“There is strict discipline observed in the army,” he told Carondelet. “The soldiers are almost all youths from 16 to 26 years of age; they go through some military [drill] with sufficient precision. With respect to the officers, from the lowest to the highest (excepting very few) they are deficient of those qualities which adorn a good officer except fierceness, and are overwhelmed in ignorance and in the most base vice.”
Spanish officers cultivated the manners of the higher classes because the military hierarchy faithfully reflected the gradations of an aristocratic society. No such pattern existed for U.S. officers— Colonel John Hamtramck was the son of a Quebec barber and wigmaker, for example, and the family of Colonel David Strong were Connecticut farmers. No military academy existed to give officers a grounding in their trade— training came from being attached to a company as a cadet; and there was little continuity of service to build a military tradition because fluctuations in the size of the army forced so many officers to leave the service—more than 60 percent of those commissioned in the 1780s had gone by 1795. Finally, American officers had to cope with the particular challenge of maintaining a command structure in an increasingly egalitarian society. This contradiction fascinated British observers.

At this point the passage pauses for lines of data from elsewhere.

Lemma error_roundtrip {Code} all (wire : Code → string) e :
  (∀ c, as_variant all wire (JStr (wire c)) = Some c) → retry_ok e →
  error_of_json all wire (error_to_json wire e) = Some e.
Proof.
  intros Hw Hr. destruct e as [ok code message [n|]]; unfold error_of_json, get_field; simpl;
    rewrite Hw; simpl; [|done].
  unfold get_opt_field. simpl. rewrite as_uint_num; [done|]. by apply Hr.
Qed.

Lemma project_error_roundtrip e : retry_ok e → project_error_of_json (project_error_to_json e) = Some e.
Proof. apply error_roundtrip. by intros []. Qed.
Lemma admin_error_roundtrip e : retry_ok e → admin_error_of_json (admin_error_to_json e) = Some e.
Proof. apply error_roundtrip. by intros []. Qed.

Lemma get_response_roundtrip r :
  is_u32 r.(gr_ttl_seconds) → get_response_of_json (get_response_to_json r) = Some r.
Proof.
  intros Ht. destruct r as [ok [v|] [b|] ttl]; unfold get_response_of_json, get_field; simpl;
    by rewrite as_uint_num.
Qed.

Lemma ping_roundtrip r : is_u32 r.(pr_protocol_version) → ping_of_json (ping_to_json r) = Some r.
Proof. intros Hv. unfold ping_of_json, get_field. simpl. rewrite as_uint_num by done. by destruct r. Qed.

Lemma info_roundtrip r : is_u32 r.(ir_schema_version) → info_of_json (info_to_json r) = Some r.
Proof.
  intros Hv. unfold info_of_json, get_field. simpl. rewrite as_list_strs. simpl.
  rewrite as_uint_num by done. by destruct r.
Qed.

Lemma register_roundtrip r : register_of_json (register_to_json r) = Some r.
Proof. by destruct r. Qed.
Lemma ok_roundtrip r : ok_of_json (ok_to_json r) = Some r.
Proof. by destruct r. Qed.
Lemma reload_roundtrip r : reload_of_json (reload_to_json r) = Some r.
Proof. unfold reload_of_json, get_field. simpl. rewrite as_list_strs. by destruct r. Qed.
Lemma rotate_roundtrip r : rotate_of_json (rotate_to_json r) = Some r.
Proof. by destruct r as [? []]. Qed.

Lemma project_status_roundtrip p :
  status_entry_ok p → project_status_of_json (project_status_to_json p) = Some p.
Proof.
  intros [Ha Hc]. unfold project_status_of_json, get_field. simpl.
  rewrite as_uint_num by done. simpl. rewrite as_uint_num by done. by destruct p.
Qed.

Lemma status_roundtrip r :
  is_u32 r.(st_protocol_version) → 0 ≤ r.(st_uptime_seconds) ≤ u64_max →
  Forall status_entry_ok r.(st_projects) → status_of_json (status_to_json r) = Some r.
Proof.
  intros Hp Hu Hs. unfold status_of_json, get_field. simpl.
  rewrite as_uint_num by done. simpl. rewrite as_uint_num by done. simpl.
  assert (as_variant [ModeFile; ModeImds; ModeEnv] bootstrap_mode_wire
    (JStr (bootstrap_mode_wire (st_bootstrap_mode r))) = Some (st_bootstrap_mode r)) as ->
    by by destruct (st_bootstrap_mode r). simpl.
  rewrite as_list_map; [by destruct r|]. eapply Forall_impl; [exact Hs|]. apply project_status_roundtrip.
Qed.

(** ** Every response is well-typed *)

Section typed.
Context {Fnox : Type} `{Os, Outside, TomlManifest, UnicodeTables, HashOrder, FnoxCore Fnox}.
Context (server : Server).
Implicit Types (s : ServerState Fnox).

(** What a client may get for a request: the response type of the operation,
    or an error of the socket. *)
Definition project_response_typed (req : ProjectRequest) (j : json) : Prop :=
  is_Some (project_error_of_json j) ∨
  match req with
  | Get _ => is_Some (get_response_of_json j)
  | Ping => is_Some (ping_of_json j)
  | Info => is_Some (info_of_json j)
  end.

Definition admin_response_typed (req : AdminRequest) (j : json) : Prop :=
  is_Some (admin_error_of_json j) ∨
  match req with
  | Register _ _ => is_Some (register_of_json j)
  | Unregister _ => is_Some (ok_of_json j)
  | Reload _ => is_Some (reload_of_json j)
  | Status => is_Some (status_of_json j)
  | RotateBootstrap => is_Some (rotate_of_json j)
  end.

Definition response_typed (r : request) (j : json) : Prop :=
  match r with
  | ProjectReq _ req _ => project_response_typed req j
  | AdminReq req => admin_response_typed req j
  end.

(** Times since the start fit the [u64] of seconds a [Duration] has. *)
Definition clock_ok : Prop :=
  ∀ n, as_secs (duration_since (os_now n) server.(sv_started_at)) ≤ u64_max.

Lemma error_new_typed {Code} (c : Code) m : retry_ok (error_new c m).
Proof. intros n. done. Qed.

Lemma get_typed v ttl : is_u32 ttl → is_Some (get_response_of_json (get_response_to_json (get_utf8 v ttl))).
Proof. intros Ht. by rewrite get_response_roundtrip. Qed.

“In fact the American peasant, though a brave and hardy man, and expert in the use of the rifle and musket, is naturally the worst soldier in the world as regards obedience and discipline,” a British officer, Charles Murray, commented loftily in the 1790s. “He has been brought up to believe himself equal to the officers who command him, and never forgets that when his three years of enlistment are over, he will again be their equal.”
An officer’s right to command rested ultimately on the Articles of War, which required obedience to the orders of a superior, but in most situations the critical factor was an individual’s leadership ability. The fierceness that Power noted, or at least a capacity to impose one’s will, was a necessity. In battle, as Ebenezer Denny had dramatically described at St. Clair’s rout, and Wayne’s Legion proved at Fallen Timbers, ferocious officers could rely on their men to follow their lead. But in peacetime, when about two thousand men were scattered between forty-one military outposts— an average of roughly fifty men at each—other qualities were needed.
In a well-run garrison, much of what Denny himself called “the noise and bustle of military life” came from officers and noncommissioned officers enforcing an endless schedule of roll calls and fatigue duties at the tops of their voices backed by the beat of a drum. Desertion rates rising to 20 percent annually demonstrated how difficult it was to maintain discipline and a viable army. Nevertheless, more than half of those soldiers who completed their three- year enlistment signed on again, suggesting that their officers did get it mostly right.
For private soldiers, the rewards came to between four and five dollars a month with shelter, food, and two uniforms a year provided free. To young men unable to find more rewarding work, this was certainly an inducement. So, too, was the prospect of adventure, and the opportunity to be on the frontier, where a discharged soldier, or a deserter, could find cheap land, and a skillful marksman could live from hunting and selling furs. But many also enlisted while drunk and, as a later secretary of war admitted, “awoke from their stupor with abhorrence, anxious only to devise means how they are to escape from their dread condition.”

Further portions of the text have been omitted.